No caso do experimento com o veado-catingueiro, os pesquisadores utilizaram um total de 124 óvulos de cabras e 777 óvulos de vaca para a clonagem. A disparidade nos números se deve à facilidade em se encontrar ovários desses animais nos abatedouros locais. Os resultados do estudo indicaram que os óvulos de cabras e vacas são capazes de reprogramar as células somáticas do veado-catingueiro. Os embriões resultantes do processo chegaram até o estágio de blastocisto, no caso da experiência com os óvulos de vaca. Nessa fase, o embrião se encontra apto para a transferência para a barriga de aluguel. No caso dos óvulos de cabra, os embriões se desenvolveram até o estágio de mórula, que é uma fase anterior à do blastocisto.

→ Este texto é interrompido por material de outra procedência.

(** The round trip of the resolver: a path relative to the root,
    resolved against the root, is the path it was computed from. *)
Lemma resolve_relative (cwd root : string) (segs : list string) :
  startsWith cwd "/" = true -> Forall (fun s => cleanSegment s = true) segs ->
  resolve cwd [root; relative cwd root ("/" +++ join "/" segs)]
  = "/" +++ join "/" segs.
Proof.
  intros Habs Hsegs. unfold relative.
  destruct (resolve_form cwd [root] Habs) as (rs & Hrs & Hroot).
  rewrite Hroot, resolve_resolved, !segments_resolved by assumption.
  destruct (stripCommon rs segs) as [f t] eqn:Hstrip.
  destruct (stripCommon_spec _ _ _ _ Hstrip) as (c & -> & ->).
  apply Forall_app in Hrs as [Hc Hf]. apply Forall_app in Hsegs as [_ Ht].
  set (r := join "/" (map (fun _ => "..") f ++ t)).
  assert (Hfree : Forall (fun s => s <> "" /\ hasChar slash s = false)
                    (map (fun _ : string => "..") f ++ t)).
  { apply Forall_app. split.
    - apply Forall_forall. intros s Hs. apply in_map_iff in Hs as (_ & <- & _).
      split; [discriminate|reflexivity].
    - eapply Forall_impl; [|exact Ht]. intros s Hs. split.
      + intros ->. discriminate.
      + now apply cleanSegment_slashfree. }
  destruct (map (fun _ : string => "..") f ++ t) as [|h rest] eqn:Hlist.
  - apply app_eq_nil in Hlist as [Hf0 ->].
    destruct f; [|discriminate]. rewrite !app_nil_r in *.
    change [root; r] with ([root] ++ [r]). unfold r. simpl join.
    now rewrite resolve_snoc_empty.
  - assert (Hne : r <> "").
    { unfold r. inversion Hfree as [|? ? [Hh _] _]; subst.
      destruct h; [congruence|]. destruct rest; discriminate. }
    assert (Hrel : startsWith r "/" = false) by (now apply join_relative_head).
    change [root; r] with ([root] ++ [r]).
    destruct (resolve_snoc cwd [root] r Habs Hne Hrel) as (rs' & Hclean & Hrs' & ->).
    rewrite Hroot in Hrs'.
    assert (rs' = c ++ f) as ->.
    { apply (f_equal segments) in Hrs'.
      rewrite !segments_resolved in Hrs' by (assumption || (apply Forall_app; now split)).
      now symmetry. }
    do 2 f_equal. unfold r.
    rewrite split_join_slashfree;
      [|eapply Forall_impl; [|exact Hfree]; now intros s [_ Hs] | discriminate].
    rewrite <- Hlist, rev_app_distr, <- (map_const_rev _ f).
    rewrite normalizeAcc_pop by now apply Forall_rev.
    rewrite normalizeAcc_clean by assumption. now rewrite rev_involutive.
Qed.

End RoundTrip.

Section ProbeFacts.
Import JsString JsStringFacts NodePath NodePathFacts.

Lemma hasChar_app (c : ascii) (a b : string) :
  hasChar c (a +++ b) = hasChar c a || hasChar c b.
Proof.
  induction a as [|d a IH]; simpl; [reflexivity|]. now rewrite IH, orb_assoc.
Qed.

Lemma long_segment_clean (s : string) :
  3 <= String.length s -> hasChar slash s = false -> cleanSegment s = true.
Proof.
  intros Hlen Hs. unfold cleanSegment. rewrite Hs.
  destruct s as [|a [|b [|c s]]]; simpl in Hlen; try lia.
  cbn [String.eqb].
  now destruct (Ascii.eqb a "."), (Ascii.eqb b ".").
Qed.

Lemma extension_shape (ext : string) :
  In ext RESOLVE_EXTENSIONS ->
  3 <= String.length ext /\ hasChar slash ext = false
  /\ cleanSegment ("index" +++ ext) = true.
Proof.
  simpl. intro H.
  repeat (destruct H as [<-|H]; [repeat split; simpl; lia|]). destruct H.
Qed.

Lemma join_last_append (init : list string) (last ext : string) :
  join "/" (init ++ [last]) +++ ext = join "/" (init ++ [last +++ ext]).
Proof.
  destruct init as [|x init]; [reflexivity|].
  rewrite !join_snoc by discriminate. now rewrite !append_assoc.
Qed.

(** Every probe of the resolver is a resolved path. *)
Lemma tryPaths_resolved_form (segs : list string) (abs : string) :
  Forall (fun s => cleanSegment s = true) segs ->
  In abs (tryPaths ("/" +++ join "/" segs)) ->
  exists segs',
    Forall (fun s => cleanSegment s = true) segs'
    /\ abs = "/" +++ join "/" segs'.
Proof.
  intros Hc Hin. unfold tryPaths in Hin.
  destruct (truthy (extname ("/" +++ join "/" segs))).
  - destruct Hin as [<-|[]]. eauto.
  - apply in_app_iff in Hin as [Hin|Hin];
      apply in_map_iff in Hin as (ext & <- & Hext);
      destruct (extension_shape ext Hext) as (Hlen & Hfree & Hindex).
    + destruct (rev segs) as [|last rinit] eqn:Hrev.
      * apply (f_equal (@rev string)) in Hrev. rewrite rev_involutive in Hrev.
        subst segs. exists [ext]. split; [|reflexivity].
        constructor; [|constructor]. now apply long_segment_clean.
      * apply (f_equal (@rev string)) in Hrev. rewrite rev_involutive in Hrev.
        simpl in Hrev. subst segs.
        apply Forall_app in Hc as [Hinit Hlast].
        inversion Hlast as [|? ? Hl _]; subst.
        exists (rev rinit ++ [last +++ ext]). split.
        -- apply Forall_app. split; [assumption|].
           constructor; [|constructor]. apply long_segment_clean.
           ++ rewrite length_append. lia.
           ++ rewrite hasChar_app, Hfree.
              now rewrite (cleanSegment_slashfree _ Hl).
        -- rewrite append_assoc. now rewrite join_last_append.
    + rewrite join2_resolved by assumption.
      exists (segs ++ ["index" +++ ext]). split.
      * apply Forall_app. split; [assumption|]. now constructor.
      * destruct segs as [|x l]; [reflexivity|].
        rewrite join_snoc by discriminate.
        assert (Hne : join "/" (x :: l) <> "")
          by (apply join_clean_nonempty; [assumption|discriminate]).
        destruct (join "/" (x :: l)) as [|c J] eqn:EJ; [congruence|].
        reflexivity.
Qed.

Lemma firstExisting_Some (w : World) (paths : list string) (p : string) :
  firstExisting w paths = Some p -> In p paths /\ pathExists w p = true.
Proof.
  induction paths as [|q paths IH]; simpl; [discriminate|].
  destruct (pathExists w q) eqn:E.
  - intro H. inversion H; subst. auto.
  - intro H. destruct (IH H). auto.
Qed.

(** What the resolver returns, resolved against the root, is the probe
    that it found. *)
Lemma resolveLocalImport_probe (w : World)
  (projectRootAbs importerRel spec : string) (aliases : list AliasRule)
  (resolved : string) :
  startsWith (cwd w) "/" = true ->
  resolveLocalImport w projectRootAbs importerRel spec aliases = Some resolved ->
  exists rel,
    candidateRel importerRel spec aliases = Some rel
    /\ firstExisting w (tryPaths (resolve (cwd w) [projectRootAbs; rel]))
       = Some (resolve (cwd w) [projectRootAbs; resolved]).
Proof.
  intros Habs H. unfold resolveLocalImport in H.
  destruct (candidateRel importerRel spec aliases) as [rel|]; [|discriminate].
  destruct (negb (truthy rel)); [discriminate|].
  exists rel. split; [reflexivity|].
  destruct (resolve_form (cwd w) [projectRootAbs; rel] Habs) as (segs & Hc & Hcand).
  rewrite Hcand in H |- *.
  destruct (firstExisting w (tryPaths ("/" +++ join "/" segs))) as [absPath|] eqn:E;
    [|discriminate].
  inversion H; subst resolved. clear H.
  apply firstExisting_Some in E as [Hin _].
  destruct (tryPaths_resolved_form segs absPath Hc Hin) as (segs' & Hc' & ->).
  now rewrite toPosixPath_id, resolve_relative.
Qed.

End ProbeFacts.

(** A specifier that the resolver resolves names an existing file: the
    path returned, resolved against the project root, is the first probe
    of the candidate that exists in the file system (the working
    directory being absolute). *)
Theorem resolved_import_exists (w : World)
  (projectRootAbs importerRel spec : string) (aliases : list AliasRule)
  (resolved : string) :
  JsString.startsWith (cwd w) "/" = true ->
  resolveLocalImport w projectRootAbs importerRel spec aliases = Some resolved ->
  exists rel,
    candidateRel importerRel spec aliases = Some rel
    /\ In (NodePath.resolve (cwd w) [projectRootAbs; resolved])
         (tryPaths (NodePath.resolve (cwd w) [projectRootAbs; rel]))
    /\ pathExists w (NodePath.resolve (cwd w) [projectRootAbs; resolved]) = true.
Proof.
  intros Habs H.
  destruct (resolveLocalImport_probe _ _ _ _ _ _ Habs H) as (rel & Hrel & Hfirst).
  exists rel. split; [assumption|].
  now apply firstExisting_Some in Hfirst.
Qed.

Lemma resolved_import_exists_witness :
  exists rel,
    candidateRel "pages/home.tsx" "../utils/fmt" [] = Some rel
    /\ In (NodePath.resolve (cwd sampleWorld) ["/repo"; "utils/fmt.ts"])
         (tryPaths (NodePath.resolve (cwd sampleWorld) ["/repo"; rel]))
    /\ pathExists sampleWorld
         (NodePath.resolve (cwd sampleWorld) ["/repo"; "utils/fmt.ts"]) = true.
Proof.
  apply (resolved_import_exists sampleWorld "/repo" "pages/home.tsx" "../utils/fmt" []);
    reflexivity.
Defined.

(** Every local edge of a snapshot names an existing file: a member of
    [deps[P].local] is a non-empty path that, resolved against the project
    root, exists in the file system. *)
Theorem local_edges_name_existing_files (w : World)
  (previousIndex : option Index.t) (now : string) (out : IndexOutput)
  (P Q : string) :
  JsString.startsWith (cwd w) "/" = true ->
  generateIndex w previousIndex now = Returned out ->
  inLocalDeps (Index.graph (index out)) P Q ->
  Q <> "" /\ pathExists w (NodePath.resolve (cwd w) [cwd w; Q]) = true.
Proof.
  intros Habs Hrun (entry & Hentry & HQ).
  pose proof (run_files_NoDup _ _ _ _ Hrun) as Hnd.
  apply generateIndex_stages in Hrun
    as (aliases & tracked & nextFiles & g & _ & _ & _ & Hgraph & Hf & Hg & _ & _).
  rewrite Hf in Hnd. rewrite Hg in Hentry. clear Hf Hg.
  destruct (buildGraph_shape w (cwd w) aliases nextFiles g Hnd Hgraph)
    as (Hkeys & Hdeps & _).
  assert (Hin : In P (JsObj.keys nextFiles)).
  { rewrite <- Hkeys. now apply JsObjFacts.get_Some_In_keys in Hentry. }
  apply JsObjFacts.In_keys_get in Hin as [file Hfile].
  rewrite (Hdeps P file Hfile) in Hentry. inversion Hentry; subst entry.
  clear Hentry. unfold depsOf in HQ. simpl in HQ.
  apply (proj1 (JsArrayFacts.sort_In _ _)) in HQ.
  rewrite depsOf_fold in HQ.
  destruct (pushEdges_lists
              (map (fun spec => classify w (cwd w) P spec aliases) (rawSpecifiers file))
              {| local := []; localUnresolved := []; external := [] |})
    as (Hl & _ & _).
  rewrite Hl in HQ. simpl in HQ. unfold localsOf in HQ.
  apply in_flat_map in HQ as (edge & Hedge & HQ).
  apply in_map_iff in Hedge as (spec & <- & _).
  destruct (classify_cases w (cwd w) P aliases spec)
    as [[_ Hc]|[_ [(r & Hne & Hres & Hc)|Hc]]]; rewrite Hc in HQ;
    try (now destruct HQ).
  destruct HQ as [<-|[]]. split; [assumption|].
  destruct (resolveLocalImport_probe w (cwd w) P spec aliases r Habs Hres)
    as (rel & _ & Hfirst).
  now apply firstExisting_Some in Hfirst.
Qed.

Para algumas espécies de veados de regiões neotropicais, já existem bancos criogênicos para estoque de células que podem ser utilizadas em técnicas de reprodução desses animais. O Núcleo de Pesquisa e Conservação de Cervídeos (NUPECCE) da Universidade Estadual Paulista (UNESP) possui um banco de células de mais de um mil animais, pertencentes a 10 categorias de espécies de veados neotropicais. O banco funciona como um repositório da diversidade genética para pequenas populações. Porém, há dificuldades para se produzir embriões derivados dessas células, visto que a população em cativeiro desses veados neotropicais é pequena e não pode ser utilizada para procedimentos invasivos, como laparoscopia.

De acordo com a União Internacional para a Conservação da Natureza (UICN), das 10 espécies de veado-catingueiro conhecidas, seis são classificadas como vulneráveis e duas são consideradas como de menor preocupação. Não há informações suficientes para se categorizar as outras duas espécies. Veados-catingueiros são fonte de alimento para populações das Américas Central e do Sul e, por isso, passíveis de correr fortes riscos predatórios. No Brasil, se encontram oito espécies de veado-catingueiro, duas delas ameaçadas de extinção. Esse tipo de cervídeo é encontrado em quase todos os biomas do país, com exceção da bacia amazônica, e predomina em toda a região da Mata Atlântica.

A espécie brasileira tem servido como modelo para muitos procedimentos envolvendo cervídeos. O próximo passo dos pesquisadores envolvidos no projeto de TNCSi é o de encontrar uma espécie de animal doméstico que sirva como barriga de aluguel para a transferência de embriões do veado-catingueiro, em uma tentativa de que a gravidez seja levada a termo.